Top of TASK INPUTS

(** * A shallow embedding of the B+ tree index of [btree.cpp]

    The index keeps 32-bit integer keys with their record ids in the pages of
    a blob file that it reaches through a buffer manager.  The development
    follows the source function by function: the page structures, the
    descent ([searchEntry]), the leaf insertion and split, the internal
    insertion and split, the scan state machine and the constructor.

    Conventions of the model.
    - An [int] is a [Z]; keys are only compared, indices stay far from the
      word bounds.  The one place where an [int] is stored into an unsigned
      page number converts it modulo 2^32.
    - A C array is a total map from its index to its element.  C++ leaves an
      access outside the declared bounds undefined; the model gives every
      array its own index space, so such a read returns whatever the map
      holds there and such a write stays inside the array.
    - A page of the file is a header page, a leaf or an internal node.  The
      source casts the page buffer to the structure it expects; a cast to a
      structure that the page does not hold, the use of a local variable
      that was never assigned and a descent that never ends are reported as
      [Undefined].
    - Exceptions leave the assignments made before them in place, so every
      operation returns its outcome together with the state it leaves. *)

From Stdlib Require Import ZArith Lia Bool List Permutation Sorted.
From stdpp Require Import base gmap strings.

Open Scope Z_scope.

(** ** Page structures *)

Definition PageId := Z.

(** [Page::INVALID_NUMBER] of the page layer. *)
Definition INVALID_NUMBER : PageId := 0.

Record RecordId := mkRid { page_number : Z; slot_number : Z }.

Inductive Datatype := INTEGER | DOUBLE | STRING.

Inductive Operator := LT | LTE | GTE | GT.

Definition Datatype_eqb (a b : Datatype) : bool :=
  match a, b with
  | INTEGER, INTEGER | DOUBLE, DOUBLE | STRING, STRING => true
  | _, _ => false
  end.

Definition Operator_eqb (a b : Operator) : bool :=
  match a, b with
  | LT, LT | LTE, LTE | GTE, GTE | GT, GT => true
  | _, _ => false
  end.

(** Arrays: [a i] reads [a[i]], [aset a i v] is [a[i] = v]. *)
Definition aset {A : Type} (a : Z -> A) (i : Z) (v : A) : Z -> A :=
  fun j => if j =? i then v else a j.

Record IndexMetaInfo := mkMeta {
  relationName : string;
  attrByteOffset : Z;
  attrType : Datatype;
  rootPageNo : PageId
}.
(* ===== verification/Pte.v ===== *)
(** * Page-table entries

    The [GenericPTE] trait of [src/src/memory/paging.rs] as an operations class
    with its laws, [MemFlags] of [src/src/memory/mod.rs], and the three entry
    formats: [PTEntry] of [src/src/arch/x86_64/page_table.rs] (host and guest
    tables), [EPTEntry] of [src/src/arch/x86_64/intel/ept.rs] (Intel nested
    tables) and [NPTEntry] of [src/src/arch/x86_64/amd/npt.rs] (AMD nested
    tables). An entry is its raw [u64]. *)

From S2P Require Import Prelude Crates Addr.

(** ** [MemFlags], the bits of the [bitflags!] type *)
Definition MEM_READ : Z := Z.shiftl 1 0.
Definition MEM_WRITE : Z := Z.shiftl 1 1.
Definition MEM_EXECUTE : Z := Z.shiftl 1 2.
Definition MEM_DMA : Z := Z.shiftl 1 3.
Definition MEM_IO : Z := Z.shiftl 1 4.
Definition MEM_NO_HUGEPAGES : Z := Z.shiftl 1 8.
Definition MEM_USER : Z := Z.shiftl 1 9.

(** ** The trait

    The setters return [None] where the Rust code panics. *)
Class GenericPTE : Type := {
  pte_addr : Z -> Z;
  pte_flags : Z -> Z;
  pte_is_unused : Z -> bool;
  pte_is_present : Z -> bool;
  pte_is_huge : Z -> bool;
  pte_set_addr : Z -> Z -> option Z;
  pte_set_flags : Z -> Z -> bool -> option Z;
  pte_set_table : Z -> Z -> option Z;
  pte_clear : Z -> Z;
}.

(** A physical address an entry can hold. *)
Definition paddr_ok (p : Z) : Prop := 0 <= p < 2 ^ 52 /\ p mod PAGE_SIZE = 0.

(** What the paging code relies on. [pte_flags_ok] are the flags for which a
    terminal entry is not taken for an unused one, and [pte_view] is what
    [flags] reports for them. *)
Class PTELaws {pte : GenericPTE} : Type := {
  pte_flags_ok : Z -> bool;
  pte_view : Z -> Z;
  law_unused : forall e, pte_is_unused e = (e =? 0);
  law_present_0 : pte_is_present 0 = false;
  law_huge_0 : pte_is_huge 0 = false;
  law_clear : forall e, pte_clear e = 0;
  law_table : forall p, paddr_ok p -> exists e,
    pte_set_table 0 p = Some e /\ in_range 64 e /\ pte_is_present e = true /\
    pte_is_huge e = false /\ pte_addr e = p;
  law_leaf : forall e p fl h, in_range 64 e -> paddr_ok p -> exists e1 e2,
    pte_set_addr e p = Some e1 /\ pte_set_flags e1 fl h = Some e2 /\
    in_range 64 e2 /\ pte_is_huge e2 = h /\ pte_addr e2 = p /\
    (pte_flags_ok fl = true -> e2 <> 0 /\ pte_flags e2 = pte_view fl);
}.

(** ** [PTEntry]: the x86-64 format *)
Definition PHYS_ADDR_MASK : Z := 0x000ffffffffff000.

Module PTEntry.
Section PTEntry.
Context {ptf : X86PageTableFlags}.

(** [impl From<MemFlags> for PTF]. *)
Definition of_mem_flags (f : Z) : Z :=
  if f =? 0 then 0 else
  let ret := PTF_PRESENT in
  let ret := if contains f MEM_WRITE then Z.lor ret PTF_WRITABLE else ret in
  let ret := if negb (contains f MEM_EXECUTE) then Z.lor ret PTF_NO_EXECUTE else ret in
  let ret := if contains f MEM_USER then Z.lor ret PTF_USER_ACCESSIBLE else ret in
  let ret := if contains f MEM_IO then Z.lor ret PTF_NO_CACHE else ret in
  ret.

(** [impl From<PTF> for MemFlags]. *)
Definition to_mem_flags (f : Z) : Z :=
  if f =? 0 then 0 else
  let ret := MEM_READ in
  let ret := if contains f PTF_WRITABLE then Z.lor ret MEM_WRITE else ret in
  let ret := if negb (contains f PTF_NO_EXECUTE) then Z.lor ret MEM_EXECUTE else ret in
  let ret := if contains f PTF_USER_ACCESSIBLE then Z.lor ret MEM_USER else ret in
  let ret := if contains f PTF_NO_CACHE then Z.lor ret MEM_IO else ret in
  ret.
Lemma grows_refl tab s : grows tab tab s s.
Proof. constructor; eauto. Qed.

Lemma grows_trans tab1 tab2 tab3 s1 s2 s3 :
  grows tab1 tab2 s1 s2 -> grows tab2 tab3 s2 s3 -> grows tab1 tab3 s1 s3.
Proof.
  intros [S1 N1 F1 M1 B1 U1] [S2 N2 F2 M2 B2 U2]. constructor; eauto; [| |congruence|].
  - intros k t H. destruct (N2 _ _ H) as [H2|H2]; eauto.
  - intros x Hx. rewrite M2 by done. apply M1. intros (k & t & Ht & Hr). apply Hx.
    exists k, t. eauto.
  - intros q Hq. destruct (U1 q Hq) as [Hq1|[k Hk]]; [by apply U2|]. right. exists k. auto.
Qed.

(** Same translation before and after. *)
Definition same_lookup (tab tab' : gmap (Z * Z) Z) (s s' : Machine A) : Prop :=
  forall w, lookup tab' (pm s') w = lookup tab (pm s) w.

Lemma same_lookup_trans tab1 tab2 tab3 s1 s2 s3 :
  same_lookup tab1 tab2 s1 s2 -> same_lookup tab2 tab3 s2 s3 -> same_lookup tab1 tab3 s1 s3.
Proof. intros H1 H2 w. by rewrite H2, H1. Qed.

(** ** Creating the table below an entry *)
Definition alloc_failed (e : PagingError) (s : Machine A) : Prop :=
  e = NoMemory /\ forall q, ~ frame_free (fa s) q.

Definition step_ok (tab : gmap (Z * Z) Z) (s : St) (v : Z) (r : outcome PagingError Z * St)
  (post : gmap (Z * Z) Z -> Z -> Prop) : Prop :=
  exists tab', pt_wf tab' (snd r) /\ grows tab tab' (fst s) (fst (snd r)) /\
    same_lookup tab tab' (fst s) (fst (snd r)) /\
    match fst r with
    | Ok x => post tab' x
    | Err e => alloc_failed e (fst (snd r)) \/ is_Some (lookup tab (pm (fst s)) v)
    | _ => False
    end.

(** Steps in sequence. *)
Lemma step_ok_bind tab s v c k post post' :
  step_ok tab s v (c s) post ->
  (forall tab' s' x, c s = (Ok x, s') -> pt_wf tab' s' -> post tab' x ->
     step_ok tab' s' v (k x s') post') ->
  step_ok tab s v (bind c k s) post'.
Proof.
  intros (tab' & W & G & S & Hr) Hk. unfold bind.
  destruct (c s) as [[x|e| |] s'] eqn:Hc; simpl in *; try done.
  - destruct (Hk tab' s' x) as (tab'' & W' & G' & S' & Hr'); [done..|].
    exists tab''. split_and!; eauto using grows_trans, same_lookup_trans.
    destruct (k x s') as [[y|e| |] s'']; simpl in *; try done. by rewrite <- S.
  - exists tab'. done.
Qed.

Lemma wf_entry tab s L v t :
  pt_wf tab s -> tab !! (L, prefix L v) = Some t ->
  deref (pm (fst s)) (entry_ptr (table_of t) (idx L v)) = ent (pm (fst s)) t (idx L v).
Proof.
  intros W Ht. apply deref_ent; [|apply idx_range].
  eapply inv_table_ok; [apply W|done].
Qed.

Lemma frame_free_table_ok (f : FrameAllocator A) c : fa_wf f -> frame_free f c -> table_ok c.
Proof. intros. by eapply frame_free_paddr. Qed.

Bottom of TASK INPUTS
Top of TASK INPUTS

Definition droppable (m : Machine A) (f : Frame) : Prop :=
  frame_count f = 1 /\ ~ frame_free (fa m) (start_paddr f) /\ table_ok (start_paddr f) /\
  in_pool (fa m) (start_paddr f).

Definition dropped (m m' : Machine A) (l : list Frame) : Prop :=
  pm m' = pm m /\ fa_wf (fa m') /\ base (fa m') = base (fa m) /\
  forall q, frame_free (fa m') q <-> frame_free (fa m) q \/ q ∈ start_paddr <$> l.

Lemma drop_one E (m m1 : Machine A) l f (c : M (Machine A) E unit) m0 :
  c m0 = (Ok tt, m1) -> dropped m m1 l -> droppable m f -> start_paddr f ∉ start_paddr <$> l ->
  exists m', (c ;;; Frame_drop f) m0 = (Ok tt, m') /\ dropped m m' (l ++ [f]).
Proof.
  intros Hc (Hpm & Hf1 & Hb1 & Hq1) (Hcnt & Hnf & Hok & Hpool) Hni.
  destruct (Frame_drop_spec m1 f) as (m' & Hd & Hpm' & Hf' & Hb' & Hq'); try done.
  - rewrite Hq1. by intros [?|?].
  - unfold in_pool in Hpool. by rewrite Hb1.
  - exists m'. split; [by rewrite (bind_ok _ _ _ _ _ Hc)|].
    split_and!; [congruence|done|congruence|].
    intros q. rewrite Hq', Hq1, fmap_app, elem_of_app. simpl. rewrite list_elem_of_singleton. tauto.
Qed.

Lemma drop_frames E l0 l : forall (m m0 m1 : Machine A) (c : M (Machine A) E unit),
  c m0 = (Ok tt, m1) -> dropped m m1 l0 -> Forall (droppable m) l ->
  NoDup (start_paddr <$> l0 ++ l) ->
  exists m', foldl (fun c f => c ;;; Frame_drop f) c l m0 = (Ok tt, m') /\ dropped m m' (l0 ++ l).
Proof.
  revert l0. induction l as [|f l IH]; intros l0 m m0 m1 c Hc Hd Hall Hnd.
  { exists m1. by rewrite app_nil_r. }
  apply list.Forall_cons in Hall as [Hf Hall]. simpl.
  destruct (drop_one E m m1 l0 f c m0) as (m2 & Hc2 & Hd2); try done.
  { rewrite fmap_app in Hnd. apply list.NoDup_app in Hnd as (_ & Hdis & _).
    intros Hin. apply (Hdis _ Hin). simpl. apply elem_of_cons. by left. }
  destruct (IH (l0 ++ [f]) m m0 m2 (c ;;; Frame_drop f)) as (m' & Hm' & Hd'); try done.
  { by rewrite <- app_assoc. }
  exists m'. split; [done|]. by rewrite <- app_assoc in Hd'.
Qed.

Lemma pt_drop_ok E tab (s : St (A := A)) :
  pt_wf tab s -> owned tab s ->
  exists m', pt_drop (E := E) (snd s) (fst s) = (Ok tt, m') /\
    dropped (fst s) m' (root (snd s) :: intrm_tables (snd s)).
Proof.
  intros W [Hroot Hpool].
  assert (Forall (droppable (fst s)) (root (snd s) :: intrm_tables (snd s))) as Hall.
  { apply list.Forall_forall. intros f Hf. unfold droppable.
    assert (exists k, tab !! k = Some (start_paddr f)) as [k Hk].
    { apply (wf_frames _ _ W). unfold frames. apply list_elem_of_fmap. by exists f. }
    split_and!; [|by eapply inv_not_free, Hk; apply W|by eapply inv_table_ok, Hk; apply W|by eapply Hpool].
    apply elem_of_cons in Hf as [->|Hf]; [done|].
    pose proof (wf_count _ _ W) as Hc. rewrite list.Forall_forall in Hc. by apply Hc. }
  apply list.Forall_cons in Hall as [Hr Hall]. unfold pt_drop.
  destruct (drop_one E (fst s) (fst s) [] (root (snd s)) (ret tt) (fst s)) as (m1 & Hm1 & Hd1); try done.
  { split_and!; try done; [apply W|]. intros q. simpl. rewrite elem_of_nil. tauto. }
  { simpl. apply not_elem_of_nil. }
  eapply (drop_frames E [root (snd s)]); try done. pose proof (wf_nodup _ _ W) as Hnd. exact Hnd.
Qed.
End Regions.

Bottom of TASK INPUTS
Top of TASK INPUTS

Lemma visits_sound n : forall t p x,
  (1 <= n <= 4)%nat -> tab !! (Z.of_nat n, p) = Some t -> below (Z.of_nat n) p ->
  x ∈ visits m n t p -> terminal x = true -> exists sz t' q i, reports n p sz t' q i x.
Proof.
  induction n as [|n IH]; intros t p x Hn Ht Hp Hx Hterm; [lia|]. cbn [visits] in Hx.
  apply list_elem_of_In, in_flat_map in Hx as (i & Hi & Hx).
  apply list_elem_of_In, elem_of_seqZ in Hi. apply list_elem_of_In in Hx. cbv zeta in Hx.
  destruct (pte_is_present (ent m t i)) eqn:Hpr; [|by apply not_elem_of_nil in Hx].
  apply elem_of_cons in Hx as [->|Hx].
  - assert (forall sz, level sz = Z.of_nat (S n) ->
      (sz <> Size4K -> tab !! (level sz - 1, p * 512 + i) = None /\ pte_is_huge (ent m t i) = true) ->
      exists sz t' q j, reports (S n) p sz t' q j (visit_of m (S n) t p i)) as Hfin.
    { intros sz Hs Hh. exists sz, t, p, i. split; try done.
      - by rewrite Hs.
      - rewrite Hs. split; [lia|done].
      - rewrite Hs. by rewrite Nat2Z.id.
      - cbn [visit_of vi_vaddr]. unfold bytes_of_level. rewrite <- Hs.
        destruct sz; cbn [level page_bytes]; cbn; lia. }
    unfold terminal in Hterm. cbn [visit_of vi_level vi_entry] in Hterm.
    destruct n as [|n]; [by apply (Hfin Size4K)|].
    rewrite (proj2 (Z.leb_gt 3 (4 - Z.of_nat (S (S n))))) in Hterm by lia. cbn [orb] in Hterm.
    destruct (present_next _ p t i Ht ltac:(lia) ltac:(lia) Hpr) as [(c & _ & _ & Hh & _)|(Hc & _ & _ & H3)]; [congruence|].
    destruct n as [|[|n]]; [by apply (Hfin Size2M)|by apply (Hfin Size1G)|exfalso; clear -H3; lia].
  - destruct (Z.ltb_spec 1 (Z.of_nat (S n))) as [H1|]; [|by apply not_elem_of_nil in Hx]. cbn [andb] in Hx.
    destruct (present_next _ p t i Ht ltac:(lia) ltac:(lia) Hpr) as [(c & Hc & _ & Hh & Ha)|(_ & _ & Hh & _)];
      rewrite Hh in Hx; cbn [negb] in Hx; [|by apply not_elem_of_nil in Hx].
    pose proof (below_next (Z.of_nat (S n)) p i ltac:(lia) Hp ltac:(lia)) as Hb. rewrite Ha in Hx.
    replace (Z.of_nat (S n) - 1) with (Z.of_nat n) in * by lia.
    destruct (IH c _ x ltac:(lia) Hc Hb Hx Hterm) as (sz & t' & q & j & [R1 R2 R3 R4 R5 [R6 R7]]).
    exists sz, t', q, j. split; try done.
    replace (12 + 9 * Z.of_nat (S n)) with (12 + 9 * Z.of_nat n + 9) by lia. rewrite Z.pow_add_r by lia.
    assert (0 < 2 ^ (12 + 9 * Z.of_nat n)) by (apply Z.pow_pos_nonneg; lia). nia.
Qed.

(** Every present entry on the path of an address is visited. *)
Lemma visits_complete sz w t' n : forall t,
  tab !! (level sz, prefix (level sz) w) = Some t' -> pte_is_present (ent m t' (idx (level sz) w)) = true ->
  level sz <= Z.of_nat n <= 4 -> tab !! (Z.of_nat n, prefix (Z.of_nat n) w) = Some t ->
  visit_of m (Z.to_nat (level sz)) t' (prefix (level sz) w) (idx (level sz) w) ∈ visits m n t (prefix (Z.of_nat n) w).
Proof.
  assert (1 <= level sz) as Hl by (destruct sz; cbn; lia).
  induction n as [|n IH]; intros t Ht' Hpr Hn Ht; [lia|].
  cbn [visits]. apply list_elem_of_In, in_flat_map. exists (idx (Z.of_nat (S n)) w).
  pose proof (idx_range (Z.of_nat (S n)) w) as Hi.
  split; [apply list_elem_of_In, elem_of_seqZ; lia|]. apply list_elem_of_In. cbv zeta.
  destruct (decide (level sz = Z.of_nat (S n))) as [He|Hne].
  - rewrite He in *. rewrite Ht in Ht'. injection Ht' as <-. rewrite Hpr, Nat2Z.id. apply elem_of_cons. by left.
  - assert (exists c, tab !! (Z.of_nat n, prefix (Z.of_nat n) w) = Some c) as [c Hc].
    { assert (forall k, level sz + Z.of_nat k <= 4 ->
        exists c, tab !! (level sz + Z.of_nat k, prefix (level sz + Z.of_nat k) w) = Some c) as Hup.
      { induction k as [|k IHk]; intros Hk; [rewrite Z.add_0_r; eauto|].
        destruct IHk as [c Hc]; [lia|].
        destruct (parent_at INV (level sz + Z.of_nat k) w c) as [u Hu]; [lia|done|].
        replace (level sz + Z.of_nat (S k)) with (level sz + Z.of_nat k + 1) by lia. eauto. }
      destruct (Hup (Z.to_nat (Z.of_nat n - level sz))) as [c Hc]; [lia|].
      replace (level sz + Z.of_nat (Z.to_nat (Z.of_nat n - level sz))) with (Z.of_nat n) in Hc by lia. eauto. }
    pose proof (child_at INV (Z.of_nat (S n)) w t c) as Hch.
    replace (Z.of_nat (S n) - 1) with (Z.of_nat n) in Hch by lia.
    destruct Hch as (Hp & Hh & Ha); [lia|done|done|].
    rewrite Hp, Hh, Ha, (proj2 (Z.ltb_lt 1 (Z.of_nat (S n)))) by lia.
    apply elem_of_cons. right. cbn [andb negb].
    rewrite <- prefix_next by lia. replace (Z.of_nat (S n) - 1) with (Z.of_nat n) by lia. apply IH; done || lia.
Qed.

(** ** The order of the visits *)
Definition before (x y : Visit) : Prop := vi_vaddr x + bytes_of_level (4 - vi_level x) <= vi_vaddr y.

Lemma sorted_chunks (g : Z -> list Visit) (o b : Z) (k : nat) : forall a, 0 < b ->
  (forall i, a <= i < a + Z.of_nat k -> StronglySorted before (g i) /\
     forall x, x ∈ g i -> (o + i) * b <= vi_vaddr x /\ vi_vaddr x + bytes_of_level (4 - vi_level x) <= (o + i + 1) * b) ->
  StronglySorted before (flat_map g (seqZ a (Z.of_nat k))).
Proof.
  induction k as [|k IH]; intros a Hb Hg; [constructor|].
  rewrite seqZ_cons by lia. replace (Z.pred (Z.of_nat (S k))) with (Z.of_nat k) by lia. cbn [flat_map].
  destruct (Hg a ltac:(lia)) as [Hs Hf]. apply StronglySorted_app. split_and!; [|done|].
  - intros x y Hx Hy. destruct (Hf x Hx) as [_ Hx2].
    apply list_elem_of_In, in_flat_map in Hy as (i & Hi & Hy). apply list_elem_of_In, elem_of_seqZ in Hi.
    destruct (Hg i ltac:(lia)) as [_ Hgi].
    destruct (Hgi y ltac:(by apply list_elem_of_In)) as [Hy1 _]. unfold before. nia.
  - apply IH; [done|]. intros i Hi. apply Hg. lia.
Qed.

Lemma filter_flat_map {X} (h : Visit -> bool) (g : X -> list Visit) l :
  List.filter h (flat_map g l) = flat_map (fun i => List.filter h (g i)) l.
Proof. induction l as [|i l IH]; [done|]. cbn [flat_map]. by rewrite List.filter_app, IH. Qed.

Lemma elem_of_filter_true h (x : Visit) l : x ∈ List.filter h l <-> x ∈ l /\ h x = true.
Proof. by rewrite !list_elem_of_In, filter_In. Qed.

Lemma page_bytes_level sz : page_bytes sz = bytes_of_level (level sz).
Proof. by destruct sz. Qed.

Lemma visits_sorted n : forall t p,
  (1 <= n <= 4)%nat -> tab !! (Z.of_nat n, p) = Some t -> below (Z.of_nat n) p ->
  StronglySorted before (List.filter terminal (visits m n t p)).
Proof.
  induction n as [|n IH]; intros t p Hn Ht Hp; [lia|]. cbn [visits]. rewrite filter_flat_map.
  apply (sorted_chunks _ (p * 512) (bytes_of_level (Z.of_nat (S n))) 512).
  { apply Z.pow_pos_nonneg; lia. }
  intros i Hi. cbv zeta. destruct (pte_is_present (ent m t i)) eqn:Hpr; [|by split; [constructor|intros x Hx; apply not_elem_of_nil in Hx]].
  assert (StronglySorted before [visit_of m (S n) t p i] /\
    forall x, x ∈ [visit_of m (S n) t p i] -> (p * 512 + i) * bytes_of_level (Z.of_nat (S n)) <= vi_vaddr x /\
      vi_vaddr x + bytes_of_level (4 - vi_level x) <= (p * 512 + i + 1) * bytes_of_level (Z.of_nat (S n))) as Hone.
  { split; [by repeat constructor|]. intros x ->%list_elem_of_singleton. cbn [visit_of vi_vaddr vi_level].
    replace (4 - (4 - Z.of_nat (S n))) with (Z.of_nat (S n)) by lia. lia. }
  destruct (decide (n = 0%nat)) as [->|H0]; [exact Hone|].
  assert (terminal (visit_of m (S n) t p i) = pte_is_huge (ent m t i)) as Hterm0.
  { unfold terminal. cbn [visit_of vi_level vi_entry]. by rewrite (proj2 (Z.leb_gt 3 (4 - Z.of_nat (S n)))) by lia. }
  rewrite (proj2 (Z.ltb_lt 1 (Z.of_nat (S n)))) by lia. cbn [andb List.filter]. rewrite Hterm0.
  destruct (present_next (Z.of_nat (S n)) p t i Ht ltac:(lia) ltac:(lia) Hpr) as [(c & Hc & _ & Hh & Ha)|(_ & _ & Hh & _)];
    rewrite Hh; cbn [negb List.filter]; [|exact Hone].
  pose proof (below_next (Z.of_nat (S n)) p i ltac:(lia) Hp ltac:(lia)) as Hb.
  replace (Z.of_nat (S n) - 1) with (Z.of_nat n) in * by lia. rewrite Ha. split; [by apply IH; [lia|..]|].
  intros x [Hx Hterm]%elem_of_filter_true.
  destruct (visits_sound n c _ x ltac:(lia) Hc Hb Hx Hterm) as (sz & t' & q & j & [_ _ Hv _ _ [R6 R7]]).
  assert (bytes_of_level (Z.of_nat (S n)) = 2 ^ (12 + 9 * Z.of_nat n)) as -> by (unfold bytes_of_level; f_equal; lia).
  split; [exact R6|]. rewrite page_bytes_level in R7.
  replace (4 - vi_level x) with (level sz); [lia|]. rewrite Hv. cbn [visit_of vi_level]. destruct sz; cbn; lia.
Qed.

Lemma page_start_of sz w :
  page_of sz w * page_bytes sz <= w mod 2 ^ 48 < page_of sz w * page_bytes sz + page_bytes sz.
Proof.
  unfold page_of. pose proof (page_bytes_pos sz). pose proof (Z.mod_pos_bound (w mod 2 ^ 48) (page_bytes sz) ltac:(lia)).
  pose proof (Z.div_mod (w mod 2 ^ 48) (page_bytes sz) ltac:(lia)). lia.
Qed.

Bottom of TASK INPUTS

### YOUR TASK
In the entries above, the lines from the one bearing "destruct (drop_one E (fst" up to and including the one bearing "End Regions." should be transcribed exactly; no other line is wanted.

### ANSWER TO THIS PROBLEM
  destruct (drop_one E (fst s) (fst s) [] (root (snd s)) (ret tt) (fst s)) as (m1 & Hm1 & Hd1); try done.
  { split_and!; try done; [apply W|]. intros q. simpl. rewrite elem_of_nil. tauto. }
  { simpl. apply not_elem_of_nil. }
  eapply (drop_frames E [root (snd s)]); try done. pose proof (wf_nodup _ _ W) as Hnd. exact Hnd.
Qed.
End Regions.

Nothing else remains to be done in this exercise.